START SUPPLIED RECORDS

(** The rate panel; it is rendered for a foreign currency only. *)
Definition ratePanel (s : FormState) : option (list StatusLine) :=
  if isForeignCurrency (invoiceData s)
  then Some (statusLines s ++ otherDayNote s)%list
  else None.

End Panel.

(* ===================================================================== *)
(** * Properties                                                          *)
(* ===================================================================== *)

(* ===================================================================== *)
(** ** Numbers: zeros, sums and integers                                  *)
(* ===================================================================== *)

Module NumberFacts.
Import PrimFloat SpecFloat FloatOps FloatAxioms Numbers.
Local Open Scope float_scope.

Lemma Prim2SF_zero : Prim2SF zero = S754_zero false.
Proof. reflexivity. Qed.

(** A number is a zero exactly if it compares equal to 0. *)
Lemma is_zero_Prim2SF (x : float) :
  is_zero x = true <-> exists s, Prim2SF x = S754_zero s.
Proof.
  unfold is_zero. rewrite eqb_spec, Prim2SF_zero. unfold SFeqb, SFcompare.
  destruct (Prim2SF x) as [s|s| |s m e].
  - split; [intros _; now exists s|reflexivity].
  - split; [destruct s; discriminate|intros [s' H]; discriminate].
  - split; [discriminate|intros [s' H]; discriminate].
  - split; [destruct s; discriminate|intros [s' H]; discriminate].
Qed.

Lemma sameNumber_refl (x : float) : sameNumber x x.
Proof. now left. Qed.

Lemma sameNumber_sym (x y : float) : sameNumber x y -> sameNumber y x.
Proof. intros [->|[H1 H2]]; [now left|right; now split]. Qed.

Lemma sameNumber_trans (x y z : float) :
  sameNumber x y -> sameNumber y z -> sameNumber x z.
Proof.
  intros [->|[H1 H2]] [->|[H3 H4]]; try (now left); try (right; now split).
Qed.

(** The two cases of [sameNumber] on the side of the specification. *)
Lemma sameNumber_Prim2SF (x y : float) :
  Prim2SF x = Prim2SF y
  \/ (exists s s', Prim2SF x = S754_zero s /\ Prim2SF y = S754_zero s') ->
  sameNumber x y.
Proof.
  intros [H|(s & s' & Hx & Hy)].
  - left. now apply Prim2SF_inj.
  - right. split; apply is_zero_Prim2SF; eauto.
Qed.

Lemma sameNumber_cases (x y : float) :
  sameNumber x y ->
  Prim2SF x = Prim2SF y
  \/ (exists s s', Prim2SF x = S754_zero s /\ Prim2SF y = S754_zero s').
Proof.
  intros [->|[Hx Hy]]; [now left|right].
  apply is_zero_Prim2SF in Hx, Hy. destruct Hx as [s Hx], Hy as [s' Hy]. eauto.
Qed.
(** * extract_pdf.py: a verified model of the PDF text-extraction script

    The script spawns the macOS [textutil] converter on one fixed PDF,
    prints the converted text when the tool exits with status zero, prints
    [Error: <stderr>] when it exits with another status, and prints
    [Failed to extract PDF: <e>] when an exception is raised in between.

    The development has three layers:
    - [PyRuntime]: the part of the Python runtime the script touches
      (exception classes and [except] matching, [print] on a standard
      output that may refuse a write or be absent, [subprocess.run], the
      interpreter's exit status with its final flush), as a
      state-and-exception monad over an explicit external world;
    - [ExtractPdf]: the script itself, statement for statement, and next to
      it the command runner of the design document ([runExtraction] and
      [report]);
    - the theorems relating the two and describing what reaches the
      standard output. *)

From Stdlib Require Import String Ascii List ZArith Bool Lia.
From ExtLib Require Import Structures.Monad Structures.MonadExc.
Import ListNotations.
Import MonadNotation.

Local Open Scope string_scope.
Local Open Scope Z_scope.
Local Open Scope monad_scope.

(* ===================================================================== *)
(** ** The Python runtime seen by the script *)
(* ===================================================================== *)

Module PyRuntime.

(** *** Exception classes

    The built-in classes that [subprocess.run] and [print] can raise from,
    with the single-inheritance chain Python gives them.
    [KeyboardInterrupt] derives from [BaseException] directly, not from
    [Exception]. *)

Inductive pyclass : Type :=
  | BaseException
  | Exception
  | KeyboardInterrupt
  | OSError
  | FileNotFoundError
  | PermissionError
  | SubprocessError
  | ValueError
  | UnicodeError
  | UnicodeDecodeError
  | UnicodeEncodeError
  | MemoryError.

END SUPPLIED RECORDS
START SUPPLIED RECORDS

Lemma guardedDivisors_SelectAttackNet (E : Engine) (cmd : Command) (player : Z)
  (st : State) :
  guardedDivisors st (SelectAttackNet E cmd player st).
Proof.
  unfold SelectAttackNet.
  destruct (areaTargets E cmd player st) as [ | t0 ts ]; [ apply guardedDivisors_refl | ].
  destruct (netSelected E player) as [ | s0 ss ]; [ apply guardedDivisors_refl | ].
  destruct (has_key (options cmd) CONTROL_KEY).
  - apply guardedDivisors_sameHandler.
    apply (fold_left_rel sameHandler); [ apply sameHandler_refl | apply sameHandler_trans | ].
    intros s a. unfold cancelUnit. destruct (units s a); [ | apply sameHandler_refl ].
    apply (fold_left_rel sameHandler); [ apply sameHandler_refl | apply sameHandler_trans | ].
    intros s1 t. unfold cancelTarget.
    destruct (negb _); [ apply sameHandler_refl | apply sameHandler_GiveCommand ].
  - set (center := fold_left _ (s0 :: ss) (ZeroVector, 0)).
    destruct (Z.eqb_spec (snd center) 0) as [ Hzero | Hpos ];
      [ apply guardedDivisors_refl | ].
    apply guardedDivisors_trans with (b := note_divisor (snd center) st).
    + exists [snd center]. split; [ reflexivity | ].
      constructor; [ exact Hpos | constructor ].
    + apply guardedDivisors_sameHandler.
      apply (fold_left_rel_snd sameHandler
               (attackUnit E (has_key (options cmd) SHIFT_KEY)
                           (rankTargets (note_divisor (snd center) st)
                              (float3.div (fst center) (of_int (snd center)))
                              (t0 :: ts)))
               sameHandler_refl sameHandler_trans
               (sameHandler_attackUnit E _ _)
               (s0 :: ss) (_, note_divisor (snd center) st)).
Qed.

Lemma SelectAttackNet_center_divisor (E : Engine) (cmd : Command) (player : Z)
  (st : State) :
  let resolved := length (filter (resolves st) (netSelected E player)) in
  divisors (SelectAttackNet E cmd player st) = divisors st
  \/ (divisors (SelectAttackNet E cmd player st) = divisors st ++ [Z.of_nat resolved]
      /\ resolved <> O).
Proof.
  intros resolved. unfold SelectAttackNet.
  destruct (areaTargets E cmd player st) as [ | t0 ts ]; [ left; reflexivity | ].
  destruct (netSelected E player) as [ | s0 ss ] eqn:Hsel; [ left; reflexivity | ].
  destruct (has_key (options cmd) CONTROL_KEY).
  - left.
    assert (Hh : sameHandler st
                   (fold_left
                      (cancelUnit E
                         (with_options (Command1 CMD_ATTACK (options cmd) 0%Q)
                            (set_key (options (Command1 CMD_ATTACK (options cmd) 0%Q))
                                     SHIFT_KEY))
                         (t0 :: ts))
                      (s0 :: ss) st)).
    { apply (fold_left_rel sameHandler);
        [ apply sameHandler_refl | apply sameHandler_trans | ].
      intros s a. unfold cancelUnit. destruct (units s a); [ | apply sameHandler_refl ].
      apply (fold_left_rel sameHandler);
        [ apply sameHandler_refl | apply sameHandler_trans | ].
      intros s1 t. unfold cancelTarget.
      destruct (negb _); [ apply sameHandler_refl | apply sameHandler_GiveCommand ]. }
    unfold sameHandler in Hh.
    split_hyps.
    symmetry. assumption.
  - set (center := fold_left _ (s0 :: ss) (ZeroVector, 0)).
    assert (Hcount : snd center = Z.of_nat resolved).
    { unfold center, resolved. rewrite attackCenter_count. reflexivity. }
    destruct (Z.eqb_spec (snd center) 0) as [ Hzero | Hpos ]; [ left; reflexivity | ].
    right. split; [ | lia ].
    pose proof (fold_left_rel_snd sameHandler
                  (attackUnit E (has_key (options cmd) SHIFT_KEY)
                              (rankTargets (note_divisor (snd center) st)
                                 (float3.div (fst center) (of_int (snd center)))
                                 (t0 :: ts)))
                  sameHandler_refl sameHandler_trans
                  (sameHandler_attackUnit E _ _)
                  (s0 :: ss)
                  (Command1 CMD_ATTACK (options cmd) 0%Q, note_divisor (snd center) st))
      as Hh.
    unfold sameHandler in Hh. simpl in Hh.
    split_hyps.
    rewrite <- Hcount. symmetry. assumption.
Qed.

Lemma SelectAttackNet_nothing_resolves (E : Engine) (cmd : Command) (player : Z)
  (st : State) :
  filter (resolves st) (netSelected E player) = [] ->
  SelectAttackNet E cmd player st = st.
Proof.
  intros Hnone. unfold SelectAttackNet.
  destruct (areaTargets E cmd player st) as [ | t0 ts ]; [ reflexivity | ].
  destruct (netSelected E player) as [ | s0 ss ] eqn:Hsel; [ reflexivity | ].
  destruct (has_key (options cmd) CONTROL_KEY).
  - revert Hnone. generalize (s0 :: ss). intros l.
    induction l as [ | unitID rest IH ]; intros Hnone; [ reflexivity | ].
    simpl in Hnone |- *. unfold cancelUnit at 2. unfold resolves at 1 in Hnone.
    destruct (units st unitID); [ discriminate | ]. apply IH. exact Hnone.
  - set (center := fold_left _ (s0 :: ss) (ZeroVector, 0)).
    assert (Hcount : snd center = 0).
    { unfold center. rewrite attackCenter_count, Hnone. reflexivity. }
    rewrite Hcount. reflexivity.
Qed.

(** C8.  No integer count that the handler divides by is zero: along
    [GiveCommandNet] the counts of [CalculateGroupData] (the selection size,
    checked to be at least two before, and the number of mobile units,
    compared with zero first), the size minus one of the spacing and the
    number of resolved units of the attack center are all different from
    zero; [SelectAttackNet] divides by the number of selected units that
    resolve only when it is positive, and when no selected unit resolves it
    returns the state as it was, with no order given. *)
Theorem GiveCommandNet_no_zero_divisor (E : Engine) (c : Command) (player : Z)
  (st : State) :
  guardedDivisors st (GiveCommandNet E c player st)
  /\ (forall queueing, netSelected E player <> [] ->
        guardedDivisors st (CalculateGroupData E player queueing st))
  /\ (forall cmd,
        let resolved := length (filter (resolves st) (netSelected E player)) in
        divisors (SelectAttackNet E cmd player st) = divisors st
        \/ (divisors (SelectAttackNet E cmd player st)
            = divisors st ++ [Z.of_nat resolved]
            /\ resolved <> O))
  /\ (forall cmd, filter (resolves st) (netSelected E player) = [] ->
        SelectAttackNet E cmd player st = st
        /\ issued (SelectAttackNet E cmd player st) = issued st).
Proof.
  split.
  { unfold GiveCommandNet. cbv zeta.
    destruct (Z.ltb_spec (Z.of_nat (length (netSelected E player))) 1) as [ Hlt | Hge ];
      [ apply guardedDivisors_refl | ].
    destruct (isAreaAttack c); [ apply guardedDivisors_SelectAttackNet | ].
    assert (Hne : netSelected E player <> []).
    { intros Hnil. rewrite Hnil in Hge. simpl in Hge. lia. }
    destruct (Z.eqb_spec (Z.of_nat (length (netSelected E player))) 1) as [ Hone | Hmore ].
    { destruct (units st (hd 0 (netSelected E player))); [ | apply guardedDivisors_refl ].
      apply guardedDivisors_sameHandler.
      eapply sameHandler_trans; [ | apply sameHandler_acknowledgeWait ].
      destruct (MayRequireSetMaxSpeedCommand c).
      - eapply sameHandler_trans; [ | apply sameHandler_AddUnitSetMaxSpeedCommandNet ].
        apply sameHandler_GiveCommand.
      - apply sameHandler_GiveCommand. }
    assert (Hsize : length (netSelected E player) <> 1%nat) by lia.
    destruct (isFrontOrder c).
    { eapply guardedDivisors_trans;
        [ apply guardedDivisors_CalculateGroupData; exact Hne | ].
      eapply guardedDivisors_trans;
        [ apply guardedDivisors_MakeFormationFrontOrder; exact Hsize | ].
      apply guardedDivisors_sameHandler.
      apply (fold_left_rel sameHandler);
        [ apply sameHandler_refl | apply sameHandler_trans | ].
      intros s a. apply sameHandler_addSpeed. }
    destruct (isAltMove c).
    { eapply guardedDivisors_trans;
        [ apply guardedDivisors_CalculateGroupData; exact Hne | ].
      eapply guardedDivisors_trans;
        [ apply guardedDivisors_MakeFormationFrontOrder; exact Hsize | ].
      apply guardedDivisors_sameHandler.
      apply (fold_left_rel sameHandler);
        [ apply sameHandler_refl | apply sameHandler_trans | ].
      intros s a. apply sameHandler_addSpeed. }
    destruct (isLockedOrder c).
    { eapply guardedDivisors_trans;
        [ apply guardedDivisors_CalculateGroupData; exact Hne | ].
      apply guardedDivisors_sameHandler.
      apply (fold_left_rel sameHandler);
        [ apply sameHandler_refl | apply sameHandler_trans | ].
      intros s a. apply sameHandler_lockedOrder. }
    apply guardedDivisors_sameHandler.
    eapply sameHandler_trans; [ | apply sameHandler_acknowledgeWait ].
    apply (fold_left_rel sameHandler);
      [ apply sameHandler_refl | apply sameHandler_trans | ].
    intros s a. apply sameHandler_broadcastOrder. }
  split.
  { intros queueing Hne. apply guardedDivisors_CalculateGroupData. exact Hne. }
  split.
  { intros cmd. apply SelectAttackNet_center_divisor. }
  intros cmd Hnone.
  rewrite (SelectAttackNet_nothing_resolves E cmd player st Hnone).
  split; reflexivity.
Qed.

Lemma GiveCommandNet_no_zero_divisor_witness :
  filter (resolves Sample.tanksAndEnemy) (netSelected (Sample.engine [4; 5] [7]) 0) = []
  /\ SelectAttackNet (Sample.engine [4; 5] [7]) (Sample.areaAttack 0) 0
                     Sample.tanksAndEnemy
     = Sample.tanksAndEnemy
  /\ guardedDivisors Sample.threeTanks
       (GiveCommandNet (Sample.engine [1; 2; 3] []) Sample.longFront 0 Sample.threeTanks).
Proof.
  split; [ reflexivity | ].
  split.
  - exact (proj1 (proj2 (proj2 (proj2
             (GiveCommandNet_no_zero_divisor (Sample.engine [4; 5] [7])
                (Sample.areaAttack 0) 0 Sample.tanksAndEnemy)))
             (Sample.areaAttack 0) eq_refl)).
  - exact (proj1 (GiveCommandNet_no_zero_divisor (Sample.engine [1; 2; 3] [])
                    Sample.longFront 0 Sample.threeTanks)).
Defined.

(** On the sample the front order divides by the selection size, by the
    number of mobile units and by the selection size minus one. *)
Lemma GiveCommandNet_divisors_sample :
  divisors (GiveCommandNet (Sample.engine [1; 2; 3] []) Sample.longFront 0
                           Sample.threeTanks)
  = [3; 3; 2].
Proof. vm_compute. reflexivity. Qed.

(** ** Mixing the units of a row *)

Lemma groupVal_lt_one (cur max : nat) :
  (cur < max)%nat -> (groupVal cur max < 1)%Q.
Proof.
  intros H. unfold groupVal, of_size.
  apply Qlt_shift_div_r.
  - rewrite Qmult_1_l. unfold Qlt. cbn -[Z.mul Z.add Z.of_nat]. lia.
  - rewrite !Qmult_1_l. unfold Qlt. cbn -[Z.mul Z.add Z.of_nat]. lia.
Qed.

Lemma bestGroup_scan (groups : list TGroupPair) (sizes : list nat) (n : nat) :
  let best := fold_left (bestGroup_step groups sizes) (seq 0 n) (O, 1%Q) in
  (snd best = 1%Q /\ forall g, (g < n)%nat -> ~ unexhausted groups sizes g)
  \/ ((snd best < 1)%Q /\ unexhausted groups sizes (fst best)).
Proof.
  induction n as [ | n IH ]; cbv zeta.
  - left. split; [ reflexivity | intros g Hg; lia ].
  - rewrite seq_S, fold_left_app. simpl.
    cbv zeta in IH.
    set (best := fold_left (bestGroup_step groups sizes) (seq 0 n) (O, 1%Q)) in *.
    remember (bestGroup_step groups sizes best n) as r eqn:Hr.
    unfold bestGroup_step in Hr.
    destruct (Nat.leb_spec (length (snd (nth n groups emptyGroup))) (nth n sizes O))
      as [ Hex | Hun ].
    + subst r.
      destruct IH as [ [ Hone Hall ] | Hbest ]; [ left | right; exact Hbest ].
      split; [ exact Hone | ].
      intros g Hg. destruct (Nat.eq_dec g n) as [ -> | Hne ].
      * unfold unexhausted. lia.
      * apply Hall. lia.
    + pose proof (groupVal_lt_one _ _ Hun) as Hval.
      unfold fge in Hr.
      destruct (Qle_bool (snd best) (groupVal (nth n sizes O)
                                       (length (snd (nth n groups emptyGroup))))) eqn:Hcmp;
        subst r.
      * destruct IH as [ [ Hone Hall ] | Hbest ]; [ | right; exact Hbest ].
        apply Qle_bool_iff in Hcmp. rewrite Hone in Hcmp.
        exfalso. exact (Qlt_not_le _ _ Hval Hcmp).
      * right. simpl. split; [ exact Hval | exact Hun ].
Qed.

END SUPPLIED RECORDS

WHAT THE EXERCISE ASKS → Look over the records above and filter for each line with the word "eauto".

ANSWER TO THE PROBLEM →
  - right. split; apply is_zero_Prim2SF; eauto.
  apply is_zero_Prim2SF in Hx, Hy. destruct Hx as [s Hx], Hy as [s' Hy]. eauto.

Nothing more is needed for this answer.